[Effects of early digoxin treatment on hypoxia-induced pulmonary artery hypertension].
關鍵詞
抽象
OBJECTIVE
To explore the effects of digoxin on hypoxia-induced pulmonary artery hypertension (PAH) and the possible mechanisms.
METHODS
A total of 48 Sprague-Dawley rats were randomly divided into 4 groups: normoxia control, normoxia+digoxin, hypoxia control and hypoxia+digoxin. The animals were exposed to chronic intermittent hypoxia (PO₂: (10.5 ± 0.5) %, 8:00-16:00) or room air for 21 days.Each rat received a daily intraperitoneal injection of either digoxin (1.0 mg × kg⁻¹ × d⁻¹) or an equal volume of vehicle, starting at the first day of hypoxia or normoxia. At Day 21, mean pulmonary arterial pressure (mPAP), right ventricular hypertrophy (RV/(LV+S)) and index of wall thickness of small pulmonary artery (WT% and WA%) among groups were compared.
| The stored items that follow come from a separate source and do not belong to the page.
(* ===== verification/Sysfile.v ===== *)
(** * The system calls on files: [kernel/sysfile.c]

    Directories and names over the file system ([Fs]), then the calls over the
    table of files and the descriptors of the process.  A path is fetched into
    a buffer of the kernel's stack, at an address the compiler chooses. *)

From S2P Require Import Prelude Mem Kstring Layout PageAlloc Vm BufIface Sleeplock TxIface Fs Ring Pipe File Proc Trap.

Definition O_RDONLY : Z := 0x000.
Definition O_WRONLY : Z := 0x001.
Definition O_RDWR : Z := 0x002.
Definition O_CREATE : Z := 0x200.
Definition O_TRUNC : Z := 0x400.

Definition DOT : list Z := [46].
Definition DOTDOT : list Z := [46; 46].

Section Names.
Context {T : Type} {TO : TxOps T} (pid cwd : Z).
Implicit Types s : fs T.

Definition isdirempty (dp : Z) : M (fs T) bool :=
  size ← gets (λ s, di_size (getd dp s));
  r ← for_ret (map (λ k, k * DE_SIZE) (seqZ 2 ((size + DE_SIZE - 1) / DE_SIZE - 2))) (λ off,
    '(r, de) ← readi dp false 0 off DE_SIZE ∅;
    panic_if (negb (r =? DE_SIZE)) "isdirempty: readi";;
    mret (if negb (de_inum de =? 0) then Some tt else None));
  mret (bool_decide (r = None)).

(** [goto fail] of [create]. *)
Definition create_fail (dp ip : Z) : M (fs T) Z :=
  modify (λ s, setd ip (d_set_nlink 0 (getd ip s)) s);;
  iupdate ip;;
  iunlockput pid ip;;
  iunlockput pid dp;;
  mret 0.

Definition create (path : list Z) (type major minor : Z) : M (fs T) Z :=
  '(dp, name) ← nameiparent pid cwd path;
  if dp =? 0 then mret 0 else
  ilock pid dp;;
  '(ip, _) ← dirlookup dp name;
  if negb (ip =? 0) then
    iunlockput pid dp;;
    ilock pid ip;;
    t ← gets (λ s, di_type (getd ip s));
    if (type =? T_FILE) && ((t =? T_FILE) || (t =? T_DEVICE)) then mret ip else
    iunlockput pid ip;;
    mret 0
  else
    dev ← gets (λ s, i_dev (geti dp s));
    ip ← ialloc dev type;
    if ip =? 0 then iunlockput pid dp;; mret 0 else
    ilock pid ip;;
    modify (λ s, setd ip (d_set_major major (getd ip s)) s);;
    modify (λ s, setd ip (d_set_minor minor (getd ip s)) s);;
    modify (λ s, setd ip (d_set_nlink 1 (getd ip s)) s);;
    iupdate ip;;
    inum ← gets (λ s, i_inum (geti ip s));
    pnum ← gets (λ s, i_inum (geti dp s));
    r ← (if type =? T_DIR then
           r ← dirlink pid ip DOT (u32 inum);
           if r <? 0 then mret r else dirlink pid ip DOTDOT (u32 pnum)
         else mret 0);
    if r <? 0 then create_fail dp ip else
    r ← dirlink pid dp name (u32 inum);
    if r <? 0 then create_fail dp ip else
    (if type =? T_DIR then
       modify (λ s, setd dp (d_set_nlink (i16 (di_nlink (getd dp s) + 1)) (getd dp s)) s);;
       iupdate dp
     else mret tt);;
    iunlockput pid dp;;
    mret ip.

(** [sys_link] from [begin_op] on; [bad] first. *)
Definition link_bad (ip : Z) : M (fs T) Z :=
  ilock pid ip;;
  modify (λ s, setd ip (d_set_nlink (i16 (di_nlink (getd ip s) - 1)) (getd ip s)) s);;
  iupdate ip;;
  iunlockput pid ip;;
  tx tx_end_op;;
  mret (-1).
Definition link (old new : list Z) : M (fs T) Z :=
  tx tx_begin_op;;
  ip ← namei pid cwd old;
  if ip =? 0 then tx tx_end_op;; mret (-1) else
  ilock pid ip;;
  t ← gets (λ s, di_type (getd ip s));
  if t =? T_DIR then iunlockput pid ip;; tx tx_end_op;; mret (-1) else
  modify (λ s, setd ip (d_set_nlink (i16 (di_nlink (getd ip s) + 1)) (getd ip s)) s);;
  iupdate ip;;
  iunlock pid ip;;
  '(dp, name) ← nameiparent pid cwd new;
  if dp =? 0 then link_bad ip else
  ilock pid dp;;
  ddev ← gets (λ s, i_dev (geti dp s));
  idev ← gets (λ s, i_dev (geti ip s));
  inum ← gets (λ s, i_inum (geti ip s));
  r ← (if negb (ddev =? idev) then mret (-1) else dirlink pid dp name (u32 inum));
  if r <? 0 then iunlockput pid dp;; link_bad ip else
  iunlockput pid dp;;
  iput pid ip;;
  tx tx_end_op;;
  mret 0.

(** [sys_unlink] from [begin_op] on; [bad] first. *)
Definition unlink_bad (dp : Z) : M (fs T) Z :=
  iunlockput pid dp;;
  tx tx_end_op;;
  mret (-1).
Definition unlink (path : list Z) : M (fs T) Z :=
  tx tx_begin_op;;
  '(dp, name) ← nameiparent pid cwd path;
  if dp =? 0 then tx tx_end_op;; mret (-1) else
  ilock pid dp;;
  if (namecmp name DOT =? 0) || (namecmp name DOTDOT =? 0) then unlink_bad dp else
  '(ip, off) ← dirlookup dp name;
  if ip =? 0 then unlink_bad dp else
  ilock pid ip;;
  n ← gets (λ s, di_nlink (getd ip s));
  panic_if (n <? 1) "unlink: nlink < 1";;
  t ← gets (λ s, di_type (getd ip s));
  e ← (if t =? T_DIR then isdirempty ip else mret true);
  if negb e then iunlockput pid ip;; unlink_bad dp else
  r ← writei dp false 0 off DE_SIZE ∅;
  panic_if (negb (r =? DE_SIZE)) "unlink: writei";;
  (if t =? T_DIR then
     modify (λ s, setd dp (d_set_nlink (i16 (di_nlink (getd dp s) - 1)) (getd dp s)) s);;
     iupdate dp
   else mret tt);;
  iunlockput pid dp;;
  modify (λ s, setd ip (d_set_nlink (i16 (di_nlink (getd ip s) - 1)) (getd ip s)) s);;
  iupdate ip;;
  iunlockput pid ip;;
  tx tx_end_op;;
  mret 0.
End Names.

Section Sysfile.
Context {V T K D : Type} {PO : PageAllocOps V} {TO : TxOps T} {KO : KmOps K}.
Implicit Types s : trapst V T K D.
(** The buffers for two paths and the word for an argument, on the kernel's stack; the devices. *)
Context (buf buf2 stk : Z) (devs : Z → devsw (T := T) (K := K)).

(** ** Descriptors *)

Definition me : M (trapst V T K D) Z := kop myproc.
Definition mine : M (trapst V T K D) proc := kop (p ← myproc; gets (getp p)).

(** The descriptor and the file, if the argument is an open descriptor. *)
Definition argfd (n : Z) : M (trapst V T K D) (option (Z * Z)) :=
  fd ← argint n;
  x ← mine;
  let f := default 0 (p_ofile x !! Z.to_nat fd) in
  mret (if (fd <? 0) || (fd >=? NOFILE) || (f =? 0) then None else Some (fd, f)).

Definition setfd (fd f : Z) : M (trapst V T K D) unit :=
  p ← me;
  kop (upd p (λ x, set_ofile (<[Z.to_nat fd := f]> (p_ofile x)) x)).

Definition fdalloc (f : Z) : M (trapst V T K D) Z :=
  r ← for_ret (seqZ 0 NOFILE) (λ fd,
    x ← mine;
    if default 0 (p_ofile x !! Z.to_nat fd) =? 0 then setfd fd f;; mret (Some fd) else mret None);
  mret (default (-1) r).

Definition sys_dup : M (trapst V T K D) outcome :=
  a ← argfd 0;
  match a with
  | None => mret (Done (u64 (-1)))
  | Some (_, f) =>
      fd ← fdalloc f;
      if fd <? 0 then mret (Done (u64 (-1))) else
      kop (fileop (filedup f));;
      mret (Done fd)
  end.

(** [killed(myproc())], as the files of pipes and devices ask. *)
Definition am_killed : M (trapst V T K D) bool := x ← mine; mret (negb (p_killed x =? 0)).

Definition sys_read : M (trapst V T K D) outcome :=
  p ← argaddr 1;
  n ← argint 2;
  a ← argfd 0;
  match a with
  | None => mret (Done (u64 (-1)))
  | Some (_, f) =>
      x ← mine;
      k ← am_killed;
      r ← kop (fileop (fileread (p_pid x) k devs f p n));
      mret (widen r)
  end.

Definition sys_write : M (trapst V T K D) outcome :=
  p ← argaddr 1;
  n ← argint 2;
  a ← argfd 0;
  match a with
  | None => mret (Done (u64 (-1)))
  | Some (_, f) =>
      x ← mine;
      k ← am_killed;
      r ← kop (fileop (filewrite (p_pid x) k devs f p n));
      mret (widen r)
  end.

Definition sys_close : M (trapst V T K D) outcome :=
  a ← argfd 0;
  match a with
  | None => mret (Done (u64 (-1)))
  | Some (fd, f) =>
      setfd fd 0;;
      x ← mine;
      kop (fileop (fileclose (p_pid x) f));;
      mret (Done 0)
  end.

(** [old] is what the stack holds under [struct stat]. *)
Definition sys_fstat (old : mem) : M (trapst V T K D) outcome :=
  st ← argaddr 1;
  a ← argfd 0;
  match a with
  | None => mret (Done (u64 (-1)))
  | Some (_, f) =>
      x ← mine;
      r ← kop (fileop (filestat (p_pid x) f st old));
      mret (Done (u64 r))
  end.

(** ** Paths *)

(** [argstr] into a buffer of [MAXPATH] bytes: the path, or [None] for an
    error. *)
Definition argpath (n b : Z) : M (trapst V T K D) (option (list Z)) :=
  r ← argstr n b MAXPATH;
  if r <? 0 then mret None else
  path ← kop (vm (gets (λ v, cstr (pa_mem v) b (Z.to_nat MAXPATH))));
  mret (Some path).

Definition sys_link : M (trapst V T K D) outcome :=
  old ← argpath 0 buf;
  match old with
  | None => mret (Done (u64 (-1)))
  | Some old =>
      new ← argpath 1 buf2;
      match new with
      | None => mret (Done (u64 (-1)))
      | Some new =>
          x ← mine;
          r ← kop (fsys (link (p_pid x) (p_cwd x) old new));
          mret (Done (u64 r))
      end
  end.

Definition sys_unlink : M (trapst V T K D) outcome :=
  path ← argpath 0 buf;
  match path with
  | None => mret (Done (u64 (-1)))
  | Some path =>
      x ← mine;
      r ← kop (fsys (unlink (p_pid x) (p_cwd x) path));
      mret (Done (u64 r))
  end.

(** The file [sys_open] sets up for the inode [ip]. *)
Definition open_file (f ip omode : Z) : M (trapst V T K D) unit :=
  d ← kop (fsys (gets (getd ip)));
  (if di_type d =? T_DEVICE then
     kop (fileop (modify (fmod f (f_set_type FD_DEVICE))));;
     kop (fileop (modify (fmod f (f_set_major (di_major d)))))
   else
     kop (fileop (modify (fmod f (f_set_type FD_INODE))));;
     kop (fileop (modify (fmod f (f_set_off 0)))));;
  kop (fileop (modify (fmod f (f_set_ip ip))));;
  kop (fileop (modify (fmod f (f_set_readable (if Z.land omode O_WRONLY =? 0 then 1 else 0)))));;
  kop (fileop (modify (fmod f (f_set_writable (if (Z.land omode O_WRONLY =? 0) && (Z.land omode O_RDWR =? 0) then 0 else 1))))).

(** From the check of the device on, with the inode locked. *)
Definition open_inode (ip omode : Z) : M (trapst V T K D) outcome :=
  x ← mine;
  let fail : M (trapst V T K D) outcome :=
    kop (fsys (iunlockput (p_pid x) ip));; kop (fsys (tx tx_end_op));; mret (Done (u64 (-1))) in
  d ← kop (fsys (gets (getd ip)));
  if (di_type d =? T_DEVICE) && ((di_major d <? 0) || (di_major d >=? NDEV)) then fail else
  f ← kop (fileop filealloc);
  fd ← (if f =? 0 then mret (-1) else fdalloc f);
  if fd <? 0 then
    (if negb (f =? 0) then kop (fileop (fileclose (p_pid x) f)) else mret tt);;
    fail
  else
    open_file f ip omode;;
    (if negb (Z.land omode O_TRUNC =? 0) && (di_type d =? T_FILE) then kop (fsys (itrunc ip)) else mret tt);;
    kop (fsys (iunlock (p_pid x) ip));;
    kop (fsys (tx tx_end_op));;
    mret (Done fd).

Definition sys_open : M (trapst V T K D) outcome :=
  omode ← argint 1;
  path ← argpath 0 buf;
  match path with
  | None => mret (Done (u64 (-1)))
  | Some path =>
      x ← mine;
      kop (fsys (tx tx_begin_op));;
      if negb (Z.land omode O_CREATE =? 0) then
        ip ← kop (fsys (create (p_pid x) (p_cwd x) path T_FILE 0 0));
        if ip =? 0 then kop (fsys (tx tx_end_op));; mret (Done (u64 (-1))) else open_inode ip omode
      else
        ip ← kop (fsys (namei (p_pid x) (p_cwd x) path));
        if ip =? 0 then kop (fsys (tx tx_end_op));; mret (Done (u64 (-1))) else
        kop (fsys (ilock (p_pid x) ip));;
        d ← kop (fsys (gets (getd ip)));
        if (di_type d =? T_DIR) && negb (omode =? O_RDONLY) then
          kop (fsys (iunlockput (p_pid x) ip));;
          kop (fsys (tx tx_end_op));;
          mret (Done (u64 (-1)))
        else open_inode ip omode
  end.

(** [sys_mkdir] and [sys_mknod] end alike. *)
Definition make_node (path : option (list Z)) (type major minor : Z) : M (trapst V T K D) outcome :=
  x ← mine;
  ip ← match path with
       | None => mret 0
       | Some path => kop (fsys (create (p_pid x) (p_cwd x) path type (i16 major) (i16 minor)))
       end;
  if ip =? 0 then kop (fsys (tx tx_end_op));; mret (Done (u64 (-1))) else
  kop (fsys (iunlockput (p_pid x) ip));;
  kop (fsys (tx tx_end_op));;
  mret (Done 0).

Definition sys_mkdir : M (trapst V T K D) outcome :=
  kop (fsys (tx tx_begin_op));;
  path ← argpath 0 buf;
  make_node path T_DIR 0 0.

Definition sys_mknod : M (trapst V T K D) outcome :=
  kop (fsys (tx tx_begin_op));;
  major ← argint 1;
  minor ← argint 2;
  path ← argpath 0 buf;
  make_node path T_DEVICE major minor.

Definition sys_chdir : M (trapst V T K D) outcome :=
  p ← me;
  x ← mine;
  kop (fsys (tx tx_begin_op));;
  path ← argpath 0 buf;
  ip ← match path with
       | None => mret 0
       | Some path => kop (fsys (namei (p_pid x) (p_cwd x) path))
       end;
  if ip =? 0 then kop (fsys (tx tx_end_op));; mret (Done (u64 (-1))) else
  kop (fsys (ilock (p_pid x) ip));;
  d ← kop (fsys (gets (getd ip)));
  if negb (di_type d =? T_DIR) then
    kop (fsys (iunlockput (p_pid x) ip));;
    kop (fsys (tx tx_end_op));;
    mret (Done (u64 (-1)))
  else
    kop (fsys (iunlock (p_pid x) ip));;
    kop (fsys (iput (p_pid x) (p_cwd x)));;
    kop (fsys (tx tx_end_op));;
    kop (upd p (set_cwd ip));;
    mret (Done 0).

(** ** Pipes *)

(** Gives back the ends of a pipe. *)
Definition pipe_close2 (rf wf : Z) : M (trapst V T K D) outcome :=
  x ← mine;
  kop (fileop (fileclose (p_pid x) rf));;
  kop (fileop (fileclose (p_pid x) wf));;
  mret (Done (u64 (-1))).

(** [copyout] of an [int] of the stack. *)
Definition put_fd (addr fd : Z) : M (trapst V T K D) Z :=
  x ← mine;
  kop (vm (modify (λ v, pa_set_mem (st32 (pa_mem v) stk fd) v);; copyout (p_sz x) (p_pagetable x) (p_pagetable x) addr stk 4)).

Definition sys_pipe : M (trapst V T K D) outcome :=
  fdarray ← argaddr 0;
  x ← mine;
  '(r, rf, wf) ← kop (fileop (pipealloc (p_pid x)));
  if r <? 0 then mret (Done (u64 (-1))) else
  fd0 ← fdalloc rf;
  fd1 ← (if fd0 <? 0 then mret (-1) else fdalloc wf);
  if fd1 <? 0 then
    (if fd0 >=? 0 then setfd fd0 0 else mret tt);;
    pipe_close2 rf wf
  else
    r ← put_fd fdarray fd0;
    r ← (if r <? 0 then mret r else put_fd (u64 (fdarray + 4)) fd1);
    if r <? 0 then
      setfd fd0 0;;
      setfd fd1 0;;
      pipe_close2 rf wf
    else mret (Done 0).
End Sysfile.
And in vitro the changes of pulmonary artery smooth muscle cells (PASMCs) proliferation were determined by methyl thiazolyl tetrazolium (MTT) assay. Migration assay was performed with a Transwell chamber.Real-time quantitative polymerase chain reaction (PCR) was performed to quantify the mRNA levels of smooth muscle cell phenotype markers such as smooth muscle-α-actin, calponin and smooth muscle 22α under normoxic or hypoxic conditions in the absence or presence of digoxin. And the protein expressions of matrix metalloproteinase (MMPs) were determined by Western blot.
RESULTS
Digoxin treatment significantly lowered mPAP, reduced WT% and WA% and right ventricular hypertrophy compared with those of the hypoxic group (mPAP: (27.3 ± 2.7) vs (38.5 ± 2.3) mmHg (1 mmHg = 0.133 kPa); RV/(LV+S): (30.9 ± 3.3)% vs (42.8 ± 2.6)%, WT%: (21.7 ± 3.6)% vs (39.3 ± 2.0)%; WA%: (56.3 ± 4.7)% vs (79.5 ± 5.7)%, all P < 0.05). And in vitro, digoxin restored the hypoxia-induced inhibition of the expression of smooth muscle cell phenotype markers and prevented the hypoxia-induced activation of MMPs in PASMCs.
CONCLUSIONS
Early digoxin therapy reduces pulmonary artery remodeling in hypoxia-induced PAH rat model and this effect is probably correlated with the inhibitions of proliferation, migration, phenotype switching and expression of MMPs induced by hypoxia in PASMCs.